Just a reminder, if you have a question, please press star one one on your telephone and I will see that your hand is raised. Our next question. Standby. Our next question comes from Doug Leggate from Bank of America. Doug, your line is open. Please go ahead.
Thanks, guys. Travis, I think there was a case, I think, you did touch on the M&A line of sight. I wonder if I could just dig into that a little bit more, particularly on the remaining asset sales and whether those are midstream weighted. Do you see additional opportunities in front of you that are midstream weighted? If so, are you basically looking to pare back your midstream exposure? I guess I'm really trying to understand how that impacts the cash flow of E&P business.
Yeah, good question, Doug. You know, I would say generally, we were surprised at the amount of E&P assets we sold relative to initial expectations of $500 million of non-core asset sales. Because we raised that to $1 billion, we're at $750 to date. You know, it's logical that most of the rest of the $250 million or more come from non-core asset sales comes from midstream assets.
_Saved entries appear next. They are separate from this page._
(* ===== verification/Events.v ===== *)
(** * reactor_events.h: PeriodicTimer and Signal

    The timer's handlers run on the loop in the order they were posted; its controls are called
    from any thread at any time, so an expired wait can be overtaken by a re-arm or a stop. The
    signal's sends interleave with the loop at every atomic access. *)

From S2P Require Import Prelude Lag.
From Stdlib Require Import Floats.SpecFloat.

Module PeriodicTimer.
Import LagSnapshot.

(** ** The code *)

(** A [double] cut to an [int64_t]; [None] is out of its range. *)
Definition i64_of_double (x : spec_float) : option Z :=
  let in_range z := if (- 2 ^ 63 <=? z) && (z <? 2 ^ 63) then Some z else None in
  match x with
  | S754_zero _ => Some 0
  | S754_finite s m e =>
      let n := if 0 <=? e then Z.pos m * 2 ^ e else Z.pos m / 2 ^ (- e) in
      in_range (if s then - n else n)
  | _ => None
  end.

Definition billion : spec_float := double_of_u64 1000000000.

(** [State::to_ns]: the seconds times 1e9, cut to whole nanoseconds. *)
Definition to_ns (seconds : spec_float) : option Z := i64_of_double (double_mul seconds billion).

(** [r > 0.0]. *)
Definition positive (r : spec_float) : bool := SFltb (S754_zero false) r.

(** An outstanding [async_wait]: the generation it was armed with; whether it still waits, was
    cancelled or expired with its handler queued; when it was armed among the operations on the
    timer; and the delay. *)
Inductive status := Pending | Cancelled | Expired.
Record wait := mkWait { admitted : Z; wait_status : status; stamp : Z; delay : option Z }.

(** A posted control. *)
Inductive command := Arm (seconds : spec_float) | Again | Cancel.

(** [PeriodicTimer::State], the posted controls, and a count of the operations on the timer. *)
Record state := mkState {
  repeat_seconds : spec_float;
  generation : Z;
  waits : list wait;
  posted : list command;
  operations : Z;
  armed : bool;                    (* the last operation armed it, and it has not fired since *)
  fired : list Z }.                (* the stamps of the waits whose callback ran, newest first *)

(** [expires_after] and [cancel] cancel what still waits. *)
Definition cancel_wait (w : wait) : wait :=
  match wait_status w with
  | Pending => mkWait (admitted w) Cancelled (stamp w) (delay w)
  | _ => w
  end.

(** [State::cancel]. *)
Definition cancel (s : state) : state :=
  mkState (repeat_seconds s) (wrap64 (generation s + 1)) (cancel_wait <$> waits s) (posted s)
    (operations s + 1) false (fired s).

(** [State::arm]. *)
Definition arm (seconds : spec_float) (s : state) : state :=
  let g := wrap64 (generation s + 1) in
  mkState (repeat_seconds s) g
    ((cancel_wait <$> waits s) ++ [mkWait g Pending (operations s + 1) (to_ns seconds)])
    (posted s) (operations s + 1) true (fired s).

(** [again]'s handler. *)
Definition run_again (s : state) : state :=
  let r := repeat_seconds s in if positive r then arm r s else cancel s.

Definition run_command (c : command) (s : state) : state :=
  match c with Arm a => arm a s | Again => run_again s | Cancel => cancel s end.

(** The controls, from any thread or from the callback. *)
Inductive control :=
| Start (after repeat : spec_float) | CallAgain | CallStop | SetRepeat (repeat : spec_float).

Definition set_repeat (r : spec_float) (s : state) : state :=
  mkState r (generation s) (waits s) (posted s) (operations s) (armed s) (fired s).
Definition post (c : command) (s : state) : state :=
  mkState (repeat_seconds s) (generation s) (waits s) (posted s ++ [c]) (operations s) (armed s)
    (fired s).

Definition call (s : state) (c : control) : state :=
  match c with
  | Start after repeat => post (Arm after) (set_repeat repeat s)
  | CallAgain => post Again s
  | CallStop => post Cancel s
  | SetRepeat r => set_repeat r s
  end.

(** The completion handler of a wait, [error] when it was cancelled; [calls] are the controls
    the callback uses, whether or not it then throws. *)
Definition complete (w : wait) (calls : list control) (s : state) : state :=
  let error := match wait_status w with Cancelled => true | _ => false end in
  if error || negb (admitted w =? generation s) then s
  else
    let s := mkState (repeat_seconds s) (generation s) (waits s) (posted s) (operations s) false
               (stamp w :: fired s) in
    let s := foldl call s calls in
    let r := repeat_seconds s in
    if positive r && (admitted w =? generation s) then arm r s else s.

Inductive label :=
| Control (c : control)
| RunPosted                          (* the loop runs the oldest posted control *)
| Expire (i : nat)                   (* the wait's time comes *)
| Complete (i : nat) (calls : list control).   (* its handler runs *)

Definition set_waits (ws : list wait) (s : state) : state :=
  mkState (repeat_seconds s) (generation s) ws (posted s) (operations s) (armed s) (fired s).
Definition set_posted (p : list command) (s : state) : state :=
  mkState (repeat_seconds s) (generation s) (waits s) p (operations s) (armed s) (fired s).

Definition step (s : state) (l : label) : option state :=
  match l with
  | Control c => Some (call s c)
  | RunPosted =>
      match posted s with
      | [] => None
      | c :: p => Some (run_command c (set_posted p s))
      end
  | Expire i =>
      w ← waits s !! i;
      match wait_status w with
      | Pending => Some (set_waits (<[i := mkWait (admitted w) Expired (stamp w) (delay w)]> (waits s)) s)
      | _ => None
      end
  | Complete i calls =>
      w ← waits s !! i;
      match wait_status w with
      | Pending => None
      | _ => Some (complete w calls (set_waits (delete i (waits s)) s))
      end
  end.

Definition initial : state := mkState (S754_zero false) 0 [] [] 0 false [].

(** ** The invariant *)

(** The generation counts the operations; a wait carries the one that armed it; only the wait
    of the last operation is live, and it is there as long as the timer is armed. *)
Record timer_inv (s : state) : Prop := {
  ti_generation : 0 ≤ operations s ∧ generation s = operations s;
  ti_waits : ∀ w, w ∈ waits s → 1 ≤ stamp w ≤ operations s ∧ admitted w = stamp w;
  ti_stale : ∀ w, w ∈ waits s → wait_status w = Pending → stamp w = operations s;
  ti_live : ∀ w, w ∈ waits s → stamp w = operations s → wait_status w ≠ Cancelled ∧ armed s = true;
  ti_stamps : NoDup (stamp <$> waits s);
  ti_armed : armed s = true → ∃ w, w ∈ waits s ∧ stamp w = operations s;
  ti_fired : NoDup (fired s) ∧ ∀ k, k ∈ fired s → 1 ≤ k ≤ operations s ∧
    (k = operations s → armed s = false) ∧ k ∉ stamp <$> waits s }.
I will say if they're... It's gonna be harder for us to sell operated midstream assets versus non-op midstream assets like the JVs that we highlighted in the back of our deck.
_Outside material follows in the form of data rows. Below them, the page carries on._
(* ===== verification/Udp.v ===== *)
(** * reactor_udp.h: UdpServer

    Startup as a program that records the socket calls it makes, with the halving of the
    buffer sizes; the thread that drives the loop through throwing callbacks; the receive
    loop; and the teardown phases. *)

From S2P Require Import Prelude Prog Net.

Module Udp.
Import Net.

(** ** The code *)

Record UdpOptions := mkOptions {
  address_ : string;
  reuse_address_ : bool;
  reuse_port_ : bool;
  multicast_group : string;
  multicast_interface : string;
  multicast_loop : bool;
  multicast_ttl : Z;
  send_buffer : Z;
  recv_buffer : Z;
  max_datagram : Z }.
Definition default_options : UdpOptions := mkOptions "" true false "" "" false 0 0 0 1500.

Definition no_string (s : string) : bool := bool_decide (s = ""%string).

(** The calls on the socket, the scheduler, the loop and the thread. *)
Inductive call :=
| Open
| ReuseAddress | ReusePort | SendBuffer (size : Z) | RecvBuffer (size : Z)
| Loopback (on : bool) | Hops (ttl : Z) | OutboundInterface (a : Z)
| Bind (ep : endpoint) | JoinGroup (group : Z) (interface : option Z)
| Spawn | ClaimLoop | Thread | ReleaseLoop | IoStop
| AbortAll | Join | CloseScheduler | DestroyRoots.

(** What the system answers to a call, and asio's parsers. *)
Record env := mkEnv {
  fails : call → option exn;
  make_address : string → result address;
  make_address_v4 : string → result Z }.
You know, like you inferred, operated midstream assets do have an impact on LOE and financials, whereas non-operated assets, you know, do have a cash flow impact from less distributions from those assets, but not as meaningful to, you know, the parent co. I think it's logical that more non-op stuff is top of mind, but for the right value, you know, some operated stuff would be on the table. Just, we'd be cognizant of what that would do to our operating metrics.
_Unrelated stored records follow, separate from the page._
(* ===== verification/UdpRun.v ===== *)
(** * reactor_udp.h: a running UdpServer

    The thread that drives the loop, the receive loop on it and the thread that shuts the server
    down, with the abort of tracked work posted to the loop or taken back from it, interleaved
    at every step: what each phase finds when it runs, and that each phase returns. *)

From S2P Require Import Prelude Prog Net Udp.

Module UdpRun.

(** ** The code *)

(** Where the thread is that calls [stop], [close] or [destroy_roots]. *)
Inductive hpc :=
| Outside                            (* in no phase *)
| Aborting (p : Udp.phase)           (* [reactor_.abort_all()] *)
| Waiting (p : Udp.phase)            (* in [on_loop_sync], the call posted *)
| Stopping (p : Udp.phase)           (* [reactor_.io().stop()] *)
| Joining (p : Udp.phase)            (* [thread_.join()] *)
| Closing (p : Udp.phase)            (* [reactor_.scheduler().close()] *)
| Destroying.                        (* [reactor_.scheduler().destroy_roots()] *)

(** What the loop runs: the receive loop, resumed by a completed receive, or the posted walk. *)
Inductive handler := Receive (l : Udp.rlabel) | Walk.

Record state := mkState {
  host : hpc;
  joinable : bool;                   (* [thread_.joinable()] *)
  thread : Udp.thread;
  busy : option handler;             (* the handler the thread is in *)
  rx : Udp.receiver;
  frame : bool;                      (* the receive loop's frame exists *)
  aborting_ : bool;
  posted : bool;                     (* the walk is posted and not taken *)
  walk_done : bool;                  (* the posted walk has run *)
  walked_ : bool;
  closed : bool }.

Inductive label :=
| Phase (p : Udp.phase)              (* the owner calls a phase *)
| Host                               (* and goes on in it *)
| Loop (l : Udp.tlabel)              (* the loop's thread, or a [stop()] of the loop from anywhere *)
| Begin (h : handler)
| End.

Definition set_host (s : state) (h : hpc) : state :=
  mkState h (joinable s) (thread s) (busy s) (rx s) (frame s) (aborting_ s) (posted s) (walk_done s)
    (walked_ s) (closed s).
Definition set_joinable (s : state) (b : bool) : state :=
  mkState (host s) b (thread s) (busy s) (rx s) (frame s) (aborting_ s) (posted s) (walk_done s)
    (walked_ s) (closed s).
Definition set_thread (s : state) (t : Udp.thread) : state :=
  mkState (host s) (joinable s) t (busy s) (rx s) (frame s) (aborting_ s) (posted s) (walk_done s)
    (walked_ s) (closed s).
Definition set_busy (s : state) (b : option handler) : state :=
  mkState (host s) (joinable s) (thread s) b (rx s) (frame s) (aborting_ s) (posted s) (walk_done s)
    (walked_ s) (closed s).
Definition set_rx (s : state) (r : Udp.receiver) : state :=
  mkState (host s) (joinable s) (thread s) (busy s) r (frame s) (aborting_ s) (posted s) (walk_done s)
    (walked_ s) (closed s).
Definition set_frame (s : state) (b : bool) : state :=
  mkState (host s) (joinable s) (thread s) (busy s) (rx s) b (aborting_ s) (posted s) (walk_done s)
    (walked_ s) (closed s).
Definition set_aborting (s : state) : state :=
  mkState (host s) (joinable s) (thread s) (busy s) (rx s) (frame s) true (posted s) (walk_done s)
    (walked_ s) (closed s).
Definition set_posted (s : state) (b : bool) : state :=
  mkState (host s) (joinable s) (thread s) (busy s) (rx s) (frame s) (aborting_ s) b (walk_done s)
    (walked_ s) (closed s).
Definition set_walk_done (s : state) : state :=
  mkState (host s) (joinable s) (thread s) (busy s) (rx s) (frame s) (aborting_ s) (posted s) true
    (walked_ s) (closed s).
Definition set_walked (s : state) : state :=
  mkState (host s) (joinable s) (thread s) (busy s) (rx s) (frame s) (aborting_ s) (posted s) (walk_done s)
    true (closed s).
Definition set_closed (s : state) : state :=
  mkState (host s) (joinable s) (thread s) (busy s) (rx s) (frame s) (aborting_ s) (posted s) (walk_done s)
    (walked_ s) true.

(** [loops_ == 0]: the claim made before the thread was started is released. *)
Definition unclaimed (s : state) : bool :=
  match Udp.tp (thread s) with Udp.Gone => true | _ => false end.

(** The loop starts a handler: only inside [run()], one at a time, and not once it is stopped. *)
Definition runs_handlers (s : state) : bool :=
  match Udp.tp (thread s), busy s with
  | Udp.InRun, None => negb (Udp.stopped (thread s))
  | _, _ => false
  end.

(** After [stop()]: the phases that asked for more go on. *)
Definition stopped_then (p : Udp.phase) : hpc :=
  match p with Udp.PStop => Outside | _ => Closing p end.
Definition closed_then (p : Udp.phase) : hpc :=
  match p with Udp.PDestroyRoots => Destroying | _ => Outside end.

(** [stop]'s test. *)
Definition call_phase (s : state) (p : Udp.phase) : option state :=
  match host s with
  | Outside => Some (set_host s (if joinable s then Aborting p else stopped_then p))
  | _ => None
  end.

(** [Waiting]: the walk is done, or it is not taken and the loop's last thread is gone, so that
    the caller takes it back and walks itself. *)
Definition host_step (s : state) : option state :=
  match host s with
  | Outside => None
  | Aborting p =>
      if aborting_ s then Some (set_host s (Stopping p))
      else if unclaimed s then Some (set_host (set_walked (set_aborting s)) (Stopping p))
      else Some (set_host (set_posted (set_aborting s) true) (Waiting p))
  | Waiting p =>
      if walk_done s then Some (set_host s (Stopping p))
      else if posted s && unclaimed s
      then Some (set_host (set_walked (set_posted s false)) (Stopping p))
      else None
  | Stopping p =>
      t ← Udp.thread_step (thread s) Udp.Stop;
      Some (set_host (set_thread s t) (Joining p))
  | Joining p =>
      if unclaimed s then Some (set_host (set_joinable s false) (stopped_then p)) else None
  | Closing p => Some (set_host (set_closed s) (closed_then p))
  | Destroying => Some (set_host (set_frame s false) Outside)
  end.

(** [run()] returns or throws between handlers; for want of work only when the receive has ended
    and no walk is posted. *)
Definition may_leave (s : state) (l : Udp.tlabel) : bool :=
  match l, busy s with
  | Udp.RunReturns idle, None => Udp.stopped (thread s) || negb idle || (negb (Udp.receiving (rx s)) && negb (posted s))
  | Udp.RunThrows, None => true
  | (Udp.RunReturns _ | Udp.RunThrows), Some _ => false
  | _, _ => true
  end.

Section udp_run.
Context (o : Udp.UdpOptions) (on_datagram : bool).

Definition begin_step (s : state) (h : handler) : option state :=
  if runs_handlers s then
    match h with
    | Receive _ => if frame s && Udp.receiving (rx s) then Some (set_busy s (Some h)) else None
    | Walk => if posted s then Some (set_busy (set_posted s false) (Some h)) else None
    end
  else None.

Definition end_step (s : state) : option state :=
  match busy s with
  | Some (Receive l) =>
      r ← Udp.receive_step o on_datagram (rx s) l;
      Some (set_busy (set_rx s r) None)
  | Some Walk => Some (set_busy (set_walk_done (set_walked s)) None)
  | None => None
  end.

Definition step (s : state) (l : label) : option state :=
  match l with
  | Phase p => call_phase s p
  | Host => host_step s
  | Loop l =>
      if may_leave s l then t ← Udp.thread_step (thread s) l; Some (set_thread s t) else None
  | Begin h => begin_step s h
  | End => end_step s
  end.

(** [~Reactor], after the phases: the assertion that no loop is claimed, and the loop is stopped. *)
Definition destroy_reactor (s : state) : option state :=
  if unclaimed s
  then t ← Udp.thread_step (thread s) Udp.Stop; Some (set_thread s t)
  else None.

(** How far [start()] came: it threw before the thread, or at it, with the claim released and the
    loop stopped, or it returned. *)
Inductive outcome := NotStarted | NoThread | Started.

Definition initial (k : outcome) : state :=
  let gone stopped := Udp.mkThread Udp.Gone stopped 0 0 0 in
  match k with
  | NotStarted => mkState Outside false (gone false) None Udp.receive_initial false false false false false false
  | NoThread => mkState Outside false (gone true) None Udp.receive_initial true false false false false false
  | Started => mkState Outside true Udp.thread_initial None Udp.receive_initial true false false false false false
  end.

(** ** Invariant *)

Context (k : outcome).

Definition walking (s : state) : bool := match busy s with Some Walk => true | _ => false end.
Okay. I guess we'll watch and see how it progresses. The raise is obviously a positive, so thanks for the clarification. Guys, I apologize for being predictable. I'm gonna put myself in the crosshairs a little bit and go back to the cash tax question because it threw us for a bit of a loop, to be perfectly honest. It's about 50% bigger than the P&L tax. What we are trying to figure out is when AMT kicks in, which I guess would be the end of this year, because you'll have had $1 billion of earnings, presumably for three consecutive years. That's in the $45 million of deferred tax. It's about a third of your free cash flow. What would the... What do you think the normalized level of deferred tax would be if the conditions were the same? Is that an easy question to answer?
Yeah. I mean, I guess the answer would be, you know, we're gonna get through all of our NOL in 2023, so that'll be exhausted. We'll be a full cash tax payer. Although, as you mentioned, you know, we will be able to defer some with respect to, you know, in terms of drilling costs and, you know, the CapEx we spend as a business. I guess it'll be dependent upon where, you know, obviously, where commodity prices are in 2024. Second to that, you know, where CapEx is. I think we're obviously in a world where we're going to continue to spend less than we make. It's logical that there will be a tax burden. There's just too many variables right now to predict 2024.
Okay. I know it's a tough one to answer. Thanks, folks.
Thanks, Doug.
Okay, with no further questions, I would like to hand it back to Travis Stice, Chairman and CEO, for closing remarks. Travis?
Thank you again to everyone for participating in today's call. If you have any questions, please contact us using the information provided. Thank you.
Okay. That's it for today's conference. This does conclude the program. You may now disconnect. Thank you.